In terms of toxicity there were no differences in overall rates of treatment-related adverse events between the two groups, with about 20% of patients experiencing TRAEs of any grade.

For high-grade TRAEs (grade 3 or higher) the rates were 8% in the immunotherapy-only group and 13% in the patients who also received radiotherapy (difference not significant).

Pneumonitis was the most common adverse event, and rates of grade 3 or higher pneumonitis were similar (2%) for both groups. Dermatitis adverse events were numerically higher in the radiotherapy-treated patients (2% vs 1%) but the difference was not significant.

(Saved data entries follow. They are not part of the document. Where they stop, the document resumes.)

(** C1. A request signed by [signed_post] with a private key verifies,
    with unmodified headers and body, under the matching public key
    document: [validate] returns the success variant carrying the
    controller.  If only the body is replaced by one with another digest,
    [validate] returns the digest-mismatch failure.  The key id holds no
    comma and no double quote, as every key id the code builds. *)
Theorem sign_then_validate
    (url method private_key kid body : string) (hdrs0 : option (gmap string string))
    (sk : PrivateKey) (verify : string -> string -> bool)
    (chk : SignatureChecker) (hs : gmap string string) :
  load_pem_private_key E private_key = Some sk ->
  public_key chk = RSAPublicKey verify ->
  (forall message, verify (sign sk message) message = true) ->
  key_id chk = Some kid ->
  occurs "," kid = false -> occurs dq kid = false ->
  lower method = "post" ->
  signed_post_headers E url private_key kid hdrs0 (Some body) = Return hs ->
  validate E chk method url hs (Some body) = Return (success (controller chk))
  /\ forall body' d d',
       content_digest_sha256 (Some body') = Return d' ->
       content_digest_sha256 (Some body) = Return d ->
       d' <> d ->
       validate E chk method url hs (Some body') = Return (fail (DigestMismatch d' d)).
Proof.
  intros Hload Hpk Hverify Hkid Hc Hq Hm Hsp.
  destruct (signed_headers_lookup _ _ _ _ _ _ _ Hload Hsp)
    as (Lsig & Ldig & Ldate & Lhost & Lct).
  clear Hsp.
  set (dg := signed_digest body) in *.
  set (sg := Base64.b64encode (sign sk (HttpSignature.build_message (signed_fields E url body)))).
  assert (Hup : upper (take 4 dg) +:+ drop 4 dg = dg) by reflexivity.
  assert (Hparse : parse_signature_header (signed_signature_header E sk url kid body) =
            Return (<["signature" := sg]>
              (<["headers" := "(request-target) host date digest content-type"]>
                (<["algorithm" := "rsa-sha256"]> (<["keyId" := kid]> ∅))))).
  { apply parse_built_header; try done; apply b64encode_occurs; auto. }
  assert (Hin : header_in "signature" hs = true) by (by eapply header_in_lookup).
  split.
  - unfold validate. rewrite Hin, Hm.
    cbn [negb String.eqb Ascii.eqb Bool.eqb content_digest_sha256 rbind].
    fold (signed_digest body). fold dg.
    rewrite (header_item_lookup hs "digest" dg) by done.
    cbn [rbind]. rewrite Hup, String.eqb_refl. cbn [negb].
    unfold validate_signature.
    rewrite (header_item_lookup hs "signature" _ Lsig).
    cbn [rbind]. rewrite Hparse. cbn [rbind].
    unfold getitem. rewrite lookup_insert_ne, lookup_insert_eq by done.
    cbn [rbind].
    change (split_char " " "(request-target) host date digest content-type")
      with ["(request-target)"; "host"; "date"; "digest"; "content-type"].
    change (contains "(request-target)" _) with true.
    change (contains "date" _) with true.
    change (contains "digest" _) with true.
    change (truthy dg) with true.
    unfold collect_fields. cbn [negb orb andb fold_left].
    change ("(request-target)" =? "(request-target)")%string with true.
    change ("host" =? "(request-target)")%string with false.
    change ("date" =? "(request-target)")%string with false.
    change ("digest" =? "(request-target)")%string with false.
    change ("content-type" =? "(request-target)")%string with false.
    cbn [rbind].
    rewrite (header_item_lookup hs "host" _ Lhost). cbn [rbind].
    rewrite (header_item_lookup hs "date" _ Ldate). cbn [rbind].
    rewrite (header_item_lookup hs "digest" _ Ldig). cbn [rbind].
    rewrite (header_item_lookup hs "content-type" _ Lct). cbn [rbind].
    rewrite !lookup_insert_ne, lookup_insert_eq by done.
    cbn [rbind].
    rewrite Hkid, bool_decide_eq_true_2 by done. cbn [negb].
    rewrite lookup_insert_eq. cbn [rbind].
    subst sg. rewrite b64decode_b64encode. cbn [rbind].
    unfold verify_with. rewrite Hpk, Hm.
    change (HttpSignature.build_message _)
      with (HttpSignature.build_message (signed_fields E url body)).
    by rewrite Hverify.
  - intros body' d d' Hd' Hd Hne.
    injection Hd as <-. injection Hd' as <-.
    unfold validate. rewrite Hin, Hm.
    cbn [negb String.eqb Ascii.eqb Bool.eqb content_digest_sha256 rbind].
    rewrite (header_item_lookup hs "digest" dg) by done.
    cbn [rbind]. rewrite Hup.
    apply String.eqb_neq in Hne. fold (signed_digest body) in Hne. fold dg in Hne.
    by rewrite Hne.
Qed.

(** C9 (the code raises). Called without a body, that is with the
    default [body=None] of its signature, [signed_post] does not complete:
    the digest is computed unconditionally, [hashlib.sha256(None)] is a
    [TypeError], no header is produced and nothing is sent, whatever the
    URL, the key and the headers passed in, the default [headers=None]
    included. *)
Theorem signed_post_without_body_raises
    (url private_key kid : string) (hdrs0 : option (gmap string string)) (w : World) :
  signed_post_headers E url private_key kid hdrs0 None = Raise TypeError
  /\ signed_post E url private_key kid hdrs0 None w = (Raise TypeError, w).
Proof. split; reflexivity. Qed.
(** * AutoFlip crop planning and temporal smoothing

    A shallow embedding of [server/services/autoflip-mediapipe.py]:
    the aggregation of detected regions, [calculate_autoflip_crop],
    [smooth_crop_transitions], [process_video_autoflip] and [main].

    Python [int] is [Z].  Python [float] is kept abstract behind the
    interface [PyFloat], which the development instantiates twice:
    - [Qc], exact rational arithmetic, over which the general theorems
      are proved (no rounding, no NaN, no infinity);
    - [float], IEEE 754 binary64 as the kernel computes it, over which
      the concrete scenarios are evaluated.
    An [int] operand of a float operation goes through [float_of_int],
    and [a / b] on two ints is the division of their conversions.
    Exceptions are values of [exn], carried by [Result].  OpenCV and
    MediaPipe are parameters of the driver: a video is the list of its
    frames with its four properties, and the detections of a frame are
    given by a function. *)

From Stdlib Require Import ZArith QArith Qcanon Qround Qabs Qminmax Floats Lia Lqa Sorted.
From stdpp Require Import base numbers list strings gmap.

Local Open Scope Z_scope.

(** ** Exceptions *)

Inductive exn : Set :=
| ZeroDivisionError
| ValueError
| OverflowError.

Inductive Result (A : Type) : Type :=
| Ok (a : A)
| Raise (e : exn).
Arguments Ok {A} a.
Arguments Raise {A} e.

Global Instance Result_ret : MRet Result := λ A a, Ok a.
Global Instance Result_bind : MBind Result := λ A B f m,
  match m with
  | Ok a => f a
  | Raise e => Raise e
  end.
Global Instance Result_fmap : FMap Result := λ A B f m,
  match m with
  | Ok a => Ok (f a)
  | Raise e => Raise e
  end.

(** ** Python floats *)

Class PyFloat (F : Type) : Type := {
  float_of_int : Z → F;          (* the conversion of an int operand *)
  fadd : F → F → F;
  fsub : F → F → F;
  fmul : F → F → F;
  fdiv : F → F → F;              (* [x / y] for a divisor that is not zero *)
  flt : F → F → bool;            (* [x < y] *)
  fis_zero : F → bool;           (* [x == 0] *)
  int_of_float : F → Result Z;   (* [int(x)]: truncation toward zero *)
}.

(** [x / y], which raises on a zero divisor. *)
Definition truediv {F} `{PyFloat F} (x y : F) : Result F :=
  if fis_zero y then Raise ZeroDivisionError else Ok (fdiv x y).

(** *** Exact rationals *)

(** [int(q)]: the quotient toward zero of numerator by denominator. *)
Definition Qtrunc (q : Q) : Z := Z.quot (Qnum q) (Zpos (Qden q)).
Definition Qctrunc (q : Qc) : Z := Qtrunc q.

Definition Qcltb (x y : Qc) : bool :=
  Qnum x * Zpos (Qden y) <? Qnum y * Zpos (Qden x).

Definition Qcis_zero (x : Qc) : bool := Qnum x =? 0.

Global Instance Qc_PyFloat : PyFloat Qc := {|
  float_of_int := Qc_of_Z;
  fadd := Qcplus;
  fsub := Qcminus;
  fmul := Qcmult;
  fdiv := Qcdiv;
  flt := Qcltb;
  fis_zero := Qcis_zero;
  int_of_float := λ q, Ok (Qctrunc q);
|}.

(** *** IEEE 754 binary64 *)

Module Binary64.

(** [float(n)]: the nearest double, ties to even.  Exact for
    [|n| <= 2^53]; beyond the largest double Python raises where this
    gives an infinity. *)
Definition of_Z (n : Z) : float :=
  SF2Prim (binary_normalize prec emax n 0 false).

(** [int(x)]. *)
Definition to_Z (x : float) : Result Z :=
  match Prim2SF x with
  | S754_zero _ => Ok 0
  | S754_infinity _ => Raise OverflowError
  | S754_nan => Raise ValueError
  | S754_finite s m e =>
      let a := if 0 <=? e then Zpos m * 2 ^ e else Zpos m / 2 ^ (- e) in
      Ok (if s then - a else a)
  end.

Global Instance float_PyFloat : PyFloat float := {|
  float_of_int := of_Z;
  fadd := PrimFloat.add;
  fsub := PrimFloat.sub;
  fmul := PrimFloat.mul;
  fdiv := PrimFloat.div;
  flt := PrimFloat.ltb;
  fis_zero := PrimFloat.is_zero;
  int_of_float := to_Z;
|}.

End Binary64.

(** ** Data model *)

Section Model.
Context {F : Type} `{PyFloat F}.

(** A box [[x, y, w, h]] in pixels. *)
Record PixelBox : Type := mkPixelBox {
  px : Z; py : Z; pw : Z; ph : Z
}.

(** A box [[x, y, w, h]] in fractions of the frame. *)
Record NormBox : Type := mkNormBox {
  nx : F; ny : F; nw : F; nh : F
}.

(** An entry of ['faces'], ['poses'] or ['hands']. *)
Record region : Type := mkRegion {
  region_bbox : PixelBox;
  region_confidence : F;
  region_normalized_bbox : NormBox
}.
Lemma finditer_blocks (tail : str) (items : list (str * str)) :
  Forall well_delimited items ->
  contains OPEN_TAG tail = false ->
  forall n, length (blocks_text items tail) < n ->
    map (fun m => group (snd m) 1) (finditer_fuel n dotall pattern (blocks_text items tail))
    = map (fun item => strip (snd item)) items.
Proof.
  intros Hitems Htail. induction Hitems as [|[before payload] items [Hb Hp] _ IH];
    intros n Hn; (destruct n as [|n]; [lia|]); cbn [blocks_text].
  - cbn [finditer_fuel]. rewrite search_from_none; [reflexivity|].
    intros j. apply no_open_no_match. now apply contains_skipn.
  - cbn [blocks_text length map snd fst] in *.
    set (rest := blocks_text items tail) in *.
    assert (Hs : search_from dotall pattern (before ++ block payload ++ rest)
                 = Some (length before, rest, [(1, strip payload)])).
    { apply search_from_skip; [|now apply match_block_then].
      intros j Hj. apply no_open_no_match. unfold block. rewrite <- !app_assoc.
      now apply no_open_before. }
    change (finditer_fuel (S n) ?f ?r ?s)
      with (match search_from f r s with
            | None => []
            | Some (i, rest, c) =>
                let start := skipn i s in
                let m := firstn (length start - length rest) start in
                (m, c) ::
                match m, start with
                | [], _ :: t => finditer_fuel n f r t
                | [], [] => []
                | _ :: _, _ => finditer_fuel n f r rest
                end
            end).
    rewrite Hs. cbv zeta. rewrite skipn_exact.
    replace (length (block payload ++ rest) - length rest) with (length (block payload))
      by (rewrite length_app; lia).
    rewrite firstn_app, firstn_all, Nat.sub_diag, firstn_O, app_nil_r.
    destruct (block_nonempty payload) as (x & t & Hblock). rewrite Hblock at 1 2.
    cbn [map snd group List.find fst Nat.eqb]. f_equal.
    apply IH. rewrite !length_app, Hblock in Hn. cbn [length] in Hn. lia.
Qed.

Lemma candidate_blocks_sequence (tail : str) (items : list (str * str)) :
  Forall well_delimited items ->
  contains OPEN_TAG tail = false ->
  candidate_blocks (blocks_text items tail) = map (fun item => strip (snd item)) items.
Proof.
  intros Hitems Htail. destruct items as [|item items].
  - now apply candidate_blocks_none.
  - unfold candidate_blocks, findall1, finditer.
    rewrite (@finditer_blocks tail _ Hitems Htail) by lia. reflexivity.
Qed.

Lemma kept_objects_strip (env : interpreter) (payloads : list str) :
  kept_objects env (map strip payloads) = kept_objects env payloads.
Proof.
  induction payloads as [|p payloads IH]; [reflexivity|].
  cbn [map kept_objects flat_map]. unfold kept_objects in IH.
  now rewrite strip_idempotent, IH.
Qed.

(** X14.  Take a response made of any number of blocks, with text that
    holds no opening delimiter before each block and after the last one,
    and payloads that hold no closing delimiter.  The candidate blocks are
    the stripped payloads, in order of appearance; and when on each of them
    [json.loads] either raises [json.JSONDecodeError] or returns a JSON
    object, the parser returns, in that order, the objects that have both
    keys. *)
Theorem blocks_are_parsed_in_order (env : interpreter) (items : list (str * str))
    (tail : str) :
  Forall well_delimited items ->
  contains OPEN_TAG tail = false ->
  candidate_blocks (blocks_text items tail) = map (fun item => strip (snd item)) items
  /\ (Forall (object_or_invalid env) (map snd items) ->
      _parse_tool_calls env (blocks_text items tail)
      = Ok (kept_objects env (map snd items))).
Proof.
  intros Hitems Htail.
  pose proof (@candidate_blocks_sequence tail _ Hitems Htail) as Hc.
  split; [exact Hc|]. intros Hobj. unfold _parse_tool_calls. rewrite Hc.
  rewrite <- (map_map snd strip).
  rewrite collect_objects.
  - cbn [app]. now rewrite kept_objects_strip.
  - clear -Hobj. induction Hobj as [|p ps Hp _ IH]; cbn [map]; constructor; [|exact IH].
    unfold object_or_invalid in *. now rewrite strip_idempotent.
Qed.

Lemma blocks_are_parsed_in_order_witness :
  _parse_tool_calls sample_interpreter
    (blocks_text
       [ (py "Сначала бюджет: ", dq (py " {'name': 'estimate_budget', 'arguments': {}} "));
         (py " <tool_call затем ", py "{oops");
         ([], dq (py "{'name': 'x', 'arguments': {'a': 1}}")) ]
       (py " жду результатов"))
  = Ok [ JObject [(NAME, JString (py "estimate_budget")); (ARGUMENTS, JObject [])];
         JObject [(NAME, JString (py "x"));
                  (ARGUMENTS, JObject [(py "a", JInt 1)])] ].
Proof.
  refine (proj2 (@blocks_are_parsed_in_order sample_interpreter _ _ _ _) _).
  - repeat (constructor; [split; vm_compute; reflexivity|]). constructor.
  - vm_compute. reflexivity.
  - cbn [map snd]. repeat (constructor; [vm_compute; exact I|]). constructor.
Defined.

End BlocksFacts.


(* ================================================================== *)
(** * The tool-call parser on a block left open *)
(* ================================================================== *)

Module OpenBlockFacts.
Import Text Regex Json Decoder Parser Agent Spec Shape.
Import TextFacts RegexFacts MatchFacts CollectFacts ParserFacts BlocksFacts.

(** The first pattern matches only where a closing delimiter follows. *)
Lemma closed_needed (s : str) (v : str * caps) :
  match_here dotall pattern s = Some v -> contains CLOSE_TAG s = true.
Proof.
  unfold match_here. rewrite pattern_eq, exec_seq, exec_lit.
  destruct (starts_with OPEN_TAG s) eqn:Ho; [|discriminate].
  apply starts_with_inv in Ho. intros H. unfold after_open in H.
  rewrite exec_seq in H.
  destruct (@exec_hands_on _ dotall ws_star _ _ _ _ H) as (u1 & s1 & c1 & E1 & H1).
  rewrite exec_seq in H1.
  destruct (@exec_hands_on _ dotall (Group 1 (Star false (Atom Any))) _ _ _ _ H1)
    as (u2 & s2 & c2 & E2 & H2).
  apply close_accepts_only in H2 as (ws & rest & E3 & _).
  apply contains_iff. exists (OPEN_TAG ++ u1 ++ u2 ++ ws), rest.
  rewrite Ho, E1, E2, E3. now rewrite <- !app_assoc.
Qed.

Lemma contains_suffix (sub s : str) (j : nat) :
  contains sub s = false -> contains sub (skipn j s) = false.
Proof.
  revert j. induction s as [|x s IH]; intros j H.
  - now rewrite skipn_nil.
  - destruct j as [|j]; [exact H|]. cbn [skipn]. apply IH.
    rewrite contains_unfold in H. now apply orb_false_iff in H as [_ H].
Qed.

Lemma no_close_no_block (response : str) :
  contains CLOSE_TAG response = false -> findall1 dotall pattern response = [].
Proof.
  intros H. unfold findall1. rewrite finditer_none; [reflexivity|].
  apply search_from_none. intros j.
  destruct (match_here dotall pattern (skipn j response)) as [v|] eqn:E; [|reflexivity].
  apply closed_needed in E. rewrite (contains_suffix _ _ j H) in E. discriminate.
Qed.

Lemma close_not_across (payload : str) :
  contains CLOSE_TAG (OPEN_TAG ++ payload) = contains CLOSE_TAG payload.
Proof. reflexivity. Qed.

(** White space up to the end of the text, and nothing else, is what
    [\s*$] accepts. *)
Lemma end_accepts (w2 : str) (c : caps) :
  all_space w2 -> exec dotall (Seq ws_star Eos) accept w2 c = Some ([], c).
Proof.
  intros Hw. rewrite exec_seq. unfold ws_star. rewrite exec_star_greedy.
  rewrite <- (app_nil_r w2) at 1.
  apply greedy_run_longest; [exact Hw | exact I | reflexivity].
Qed.

Lemma end_accepts_only (t : str) (c : caps) (v : str * caps) :
  exec dotall (Seq ws_star Eos) accept t c = Some v -> all_space t.
Proof.
  rewrite exec_seq. unfold ws_star. rewrite exec_star_greedy. intros H.
  apply greedy_run_sound in H as (ws & t' & -> & Hws & Hk).
  apply all_space_app. split; [now apply space_matches|].
  cbn [exec] in Hk. destruct t' as [|x [|y t']]; try discriminate.
  - constructor.
  - destruct (N.eqb_spec x 10); [|discriminate]. subst x.
    constructor; [reflexivity | constructor].
Qed.

Lemma firstn_exact (a b : str) (n : nat) : n = length a -> firstn n (a ++ b) = a.
Proof.
  intros ->. now rewrite firstn_app, firstn_all, Nat.sub_diag, firstn_O, app_nil_r.
Qed.

(** The match of the second pattern on an opening delimiter followed by a
    payload that, stripped, opens with a brace and closes with one. *)
Lemma match_open_block (payload body : str) :
  strip payload = 123%N :: body ++ [125%N] ->
  match_here dotall pattern_open (OPEN_TAG ++ payload)
  = Some ([], [(1, strip payload)]).
Proof.
  intros Hshape. unfold match_here.
  change pattern_open
    with (Seq (lit OPEN_TAG)
              (Seq ws_star
                   (Seq (Group 1 (Seq (lit [123%N]) (Seq (Star false (Atom Any)) (lit [125%N]))))
                        (Seq ws_star Eos)))).
  rewrite exec_seq, exec_lit, starts_with_app, skipn_exact.
  destruct (strip_frame payload) as (w1 & w2 & Hp & Hw1 & Hw2 & _ & _).
  rewrite Hp at 1. rewrite Hshape in *. clear Hp.
  rewrite exec_seq. unfold ws_star at 1. rewrite exec_star_greedy.
  apply greedy_run_longest; [exact Hw1 | reflexivity |].
  rewrite exec_seq, exec_group, exec_seq, exec_lit.
  cbn [app starts_with N.eqb Pos.eqb andb skipn length].
  rewrite exec_seq, exec_star_lazy. rewrite <- app_assoc.
  apply lazy_run_first; [apply any_matches_all | |].
  - rewrite exec_lit. cbn [app starts_with N.eqb Pos.eqb andb skipn length].
    rewrite (@end_accepts _ _ Hw2). do 3 f_equal.
    change (123%N :: body ++ 125%N :: w2) with ((123%N :: body) ++ [125%N] ++ w2).
    rewrite app_assoc.
    f_equal. apply (@firstn_exact ((123%N :: body) ++ [125%N])).
    rewrite !length_app. cbn [length]. unfold char. lia.
  - intros u1 u2 Hu Hne. rewrite exec_lit.
    match goal with
    | |- (if ?b then _ else _) = None => destruct b; [|reflexivity]
    end.
    match goal with
    | |- ?e = None => destruct e as [v|] eqn:E; [exfalso | reflexivity]
    end.
    apply end_accepts_only in E.
    destruct u2 as [|x u2]; [now apply Hne|].
    cbn [app length skipn] in E. apply all_space_app in E as [_ E].
    inversion E; subst. discriminate.
Qed.

Lemma candidate_blocks_open (payload body : str) :
  contains CLOSE_TAG payload = false ->
  strip payload = 123%N :: body ++ [125%N] ->
  candidate_blocks (OPEN_TAG ++ payload) = [strip payload].
Proof.
  intros Hclean Hshape. unfold candidate_blocks.
  rewrite no_close_no_block by (now rewrite close_not_across).
  unfold findall1, finditer.
  pose proof (search_from_here _ _ _ (@match_open_block _ _ Hshape)) as Hs.
  change (finditer_fuel (S ?n) ?f ?r ?s)
    with (match search_from f r s with
          | None => []
          | Some (i, rest, c) =>
              let start := skipn i s in
              let m := firstn (length start - length rest) start in
              (m, c) ::
              match m, start with
              | [], _ :: t => finditer_fuel n f r t
              | [], [] => []
              | _ :: _, _ => finditer_fuel n f r rest
              end
          end).
  rewrite Hs. cbv zeta. cbn [skipn length]. rewrite Nat.sub_0_r, firstn_all.
  change (OPEN_TAG ++ payload) with (60%N :: List.tl OPEN_TAG ++ payload).
  cbn [length finditer_fuel search_from map snd group List.find fst Nat.eqb].
  reflexivity.
Qed.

The study investigators, led by Dr Evangeline Samuel and Dr Sagun Parakh, said the findings failed to support the hypothesis of improved survival using combined radiotherapy and immunotherapy, but did provide reassuring findings on toxicity, especially pneumonitis.

The lack of effect with additional radiotherapy might be due to variables such as the dose, schedule, and timing of treatment as well as size of treatment field needed to elicit an effective anti-tumour immune response, they suggested.

“The treatment paradigm of NSCLC is rapidly evolving, with immunotherapy becoming the cornerstone of treatment in patients with NSCLC with no driver mutations,” they wrote.

“There is strong rationale in combining radiotherapy and immune checkpoint inhibitors to improve response rates and to overcome resistance to checkpoint inhibitors by converting immunologically “cold” tumours into “hot” tumours. However, further research is needed to determine the optimum sequence of radiotherapy in relation to checkpoint inhibitors,” they concluded.

The findings are published in Clinical Lung Cancer.